··· Data to process ···

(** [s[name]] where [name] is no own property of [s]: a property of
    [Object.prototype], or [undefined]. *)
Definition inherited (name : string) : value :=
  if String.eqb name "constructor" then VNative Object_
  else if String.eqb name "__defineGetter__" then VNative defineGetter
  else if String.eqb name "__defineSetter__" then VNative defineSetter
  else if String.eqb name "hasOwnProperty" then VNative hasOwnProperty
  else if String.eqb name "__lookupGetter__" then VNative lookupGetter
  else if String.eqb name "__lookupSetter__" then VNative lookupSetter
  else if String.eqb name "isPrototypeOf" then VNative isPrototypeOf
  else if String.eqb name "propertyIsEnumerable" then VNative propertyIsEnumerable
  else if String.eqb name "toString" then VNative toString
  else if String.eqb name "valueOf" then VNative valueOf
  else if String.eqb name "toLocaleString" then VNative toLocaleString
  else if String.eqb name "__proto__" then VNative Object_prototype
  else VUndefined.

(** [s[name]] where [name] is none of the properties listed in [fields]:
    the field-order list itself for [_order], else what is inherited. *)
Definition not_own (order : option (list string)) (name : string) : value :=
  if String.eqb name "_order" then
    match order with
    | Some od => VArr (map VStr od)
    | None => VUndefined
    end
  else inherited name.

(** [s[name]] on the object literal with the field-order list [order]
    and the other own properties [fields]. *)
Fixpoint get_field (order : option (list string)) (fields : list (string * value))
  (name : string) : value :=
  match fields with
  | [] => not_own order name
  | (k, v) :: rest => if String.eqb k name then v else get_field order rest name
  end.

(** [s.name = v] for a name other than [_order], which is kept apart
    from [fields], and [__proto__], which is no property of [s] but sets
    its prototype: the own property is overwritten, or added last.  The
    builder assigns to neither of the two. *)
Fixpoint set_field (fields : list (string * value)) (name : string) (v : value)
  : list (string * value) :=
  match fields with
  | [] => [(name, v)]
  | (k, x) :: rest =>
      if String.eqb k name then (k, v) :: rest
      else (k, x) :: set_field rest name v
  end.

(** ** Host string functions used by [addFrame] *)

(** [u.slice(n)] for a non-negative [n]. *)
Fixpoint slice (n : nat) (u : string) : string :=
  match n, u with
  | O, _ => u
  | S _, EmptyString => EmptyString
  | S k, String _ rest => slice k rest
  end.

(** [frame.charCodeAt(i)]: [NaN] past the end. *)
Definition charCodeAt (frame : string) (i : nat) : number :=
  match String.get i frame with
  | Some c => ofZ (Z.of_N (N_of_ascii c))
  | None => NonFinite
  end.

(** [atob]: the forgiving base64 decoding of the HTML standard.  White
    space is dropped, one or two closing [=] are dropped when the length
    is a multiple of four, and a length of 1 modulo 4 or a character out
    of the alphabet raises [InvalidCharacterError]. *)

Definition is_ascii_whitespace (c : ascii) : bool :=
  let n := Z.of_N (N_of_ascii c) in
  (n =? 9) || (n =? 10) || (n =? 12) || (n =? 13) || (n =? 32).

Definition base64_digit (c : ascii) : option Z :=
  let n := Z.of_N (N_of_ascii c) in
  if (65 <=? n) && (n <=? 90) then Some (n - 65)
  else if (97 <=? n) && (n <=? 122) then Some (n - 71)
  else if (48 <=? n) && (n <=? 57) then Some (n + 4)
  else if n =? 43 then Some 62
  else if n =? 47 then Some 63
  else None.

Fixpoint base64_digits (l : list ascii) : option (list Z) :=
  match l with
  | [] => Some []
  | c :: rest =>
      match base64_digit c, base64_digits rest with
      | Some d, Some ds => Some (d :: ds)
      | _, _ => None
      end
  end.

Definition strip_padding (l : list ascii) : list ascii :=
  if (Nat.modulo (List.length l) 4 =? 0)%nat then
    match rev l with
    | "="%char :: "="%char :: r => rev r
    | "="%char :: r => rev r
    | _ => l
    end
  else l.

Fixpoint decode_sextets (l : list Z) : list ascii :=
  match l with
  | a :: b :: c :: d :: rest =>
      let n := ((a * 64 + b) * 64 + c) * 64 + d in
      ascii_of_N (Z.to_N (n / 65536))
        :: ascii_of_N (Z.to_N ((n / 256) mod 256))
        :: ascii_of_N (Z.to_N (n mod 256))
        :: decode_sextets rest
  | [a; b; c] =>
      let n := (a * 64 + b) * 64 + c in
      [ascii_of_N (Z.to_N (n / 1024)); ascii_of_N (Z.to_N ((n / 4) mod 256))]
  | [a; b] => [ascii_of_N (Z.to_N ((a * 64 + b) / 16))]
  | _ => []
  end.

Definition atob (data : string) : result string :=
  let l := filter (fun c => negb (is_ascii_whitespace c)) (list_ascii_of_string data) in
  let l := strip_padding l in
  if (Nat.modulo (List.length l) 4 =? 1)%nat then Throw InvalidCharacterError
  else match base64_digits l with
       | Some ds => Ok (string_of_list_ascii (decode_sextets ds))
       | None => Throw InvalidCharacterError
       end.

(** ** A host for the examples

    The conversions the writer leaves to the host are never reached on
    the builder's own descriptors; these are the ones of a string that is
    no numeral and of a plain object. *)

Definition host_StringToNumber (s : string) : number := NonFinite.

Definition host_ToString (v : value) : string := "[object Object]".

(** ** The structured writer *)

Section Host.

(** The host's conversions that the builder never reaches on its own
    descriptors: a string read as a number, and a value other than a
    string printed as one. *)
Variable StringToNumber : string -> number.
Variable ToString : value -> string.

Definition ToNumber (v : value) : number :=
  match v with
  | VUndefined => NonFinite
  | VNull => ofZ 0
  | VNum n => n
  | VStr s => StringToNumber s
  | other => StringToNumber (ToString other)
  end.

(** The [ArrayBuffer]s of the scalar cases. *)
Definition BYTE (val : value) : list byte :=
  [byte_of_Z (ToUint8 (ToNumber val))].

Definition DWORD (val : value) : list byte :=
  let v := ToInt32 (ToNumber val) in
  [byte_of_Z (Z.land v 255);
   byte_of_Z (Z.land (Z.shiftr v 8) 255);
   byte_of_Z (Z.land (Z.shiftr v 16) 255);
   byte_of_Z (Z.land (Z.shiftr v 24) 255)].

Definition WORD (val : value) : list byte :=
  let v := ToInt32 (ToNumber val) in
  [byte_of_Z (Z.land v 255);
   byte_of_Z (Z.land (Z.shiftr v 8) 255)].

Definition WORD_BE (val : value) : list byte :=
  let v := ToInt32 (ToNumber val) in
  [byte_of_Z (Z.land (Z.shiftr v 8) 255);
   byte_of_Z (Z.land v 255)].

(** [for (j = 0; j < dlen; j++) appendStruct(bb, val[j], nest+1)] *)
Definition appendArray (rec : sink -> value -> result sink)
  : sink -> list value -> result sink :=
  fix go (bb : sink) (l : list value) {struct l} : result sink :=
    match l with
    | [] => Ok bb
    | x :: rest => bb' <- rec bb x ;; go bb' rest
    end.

···

A complete answer lists each line of the data that holds the word "option".

Definition not_own (order : option (list string)) (name : string) : value :=
Fixpoint get_field (order : option (list string)) (fields : list (string * value))
Definition base64_digit (c : ascii) : option Z :=
Fixpoint base64_digits (l : list ascii) : option (list Z) :=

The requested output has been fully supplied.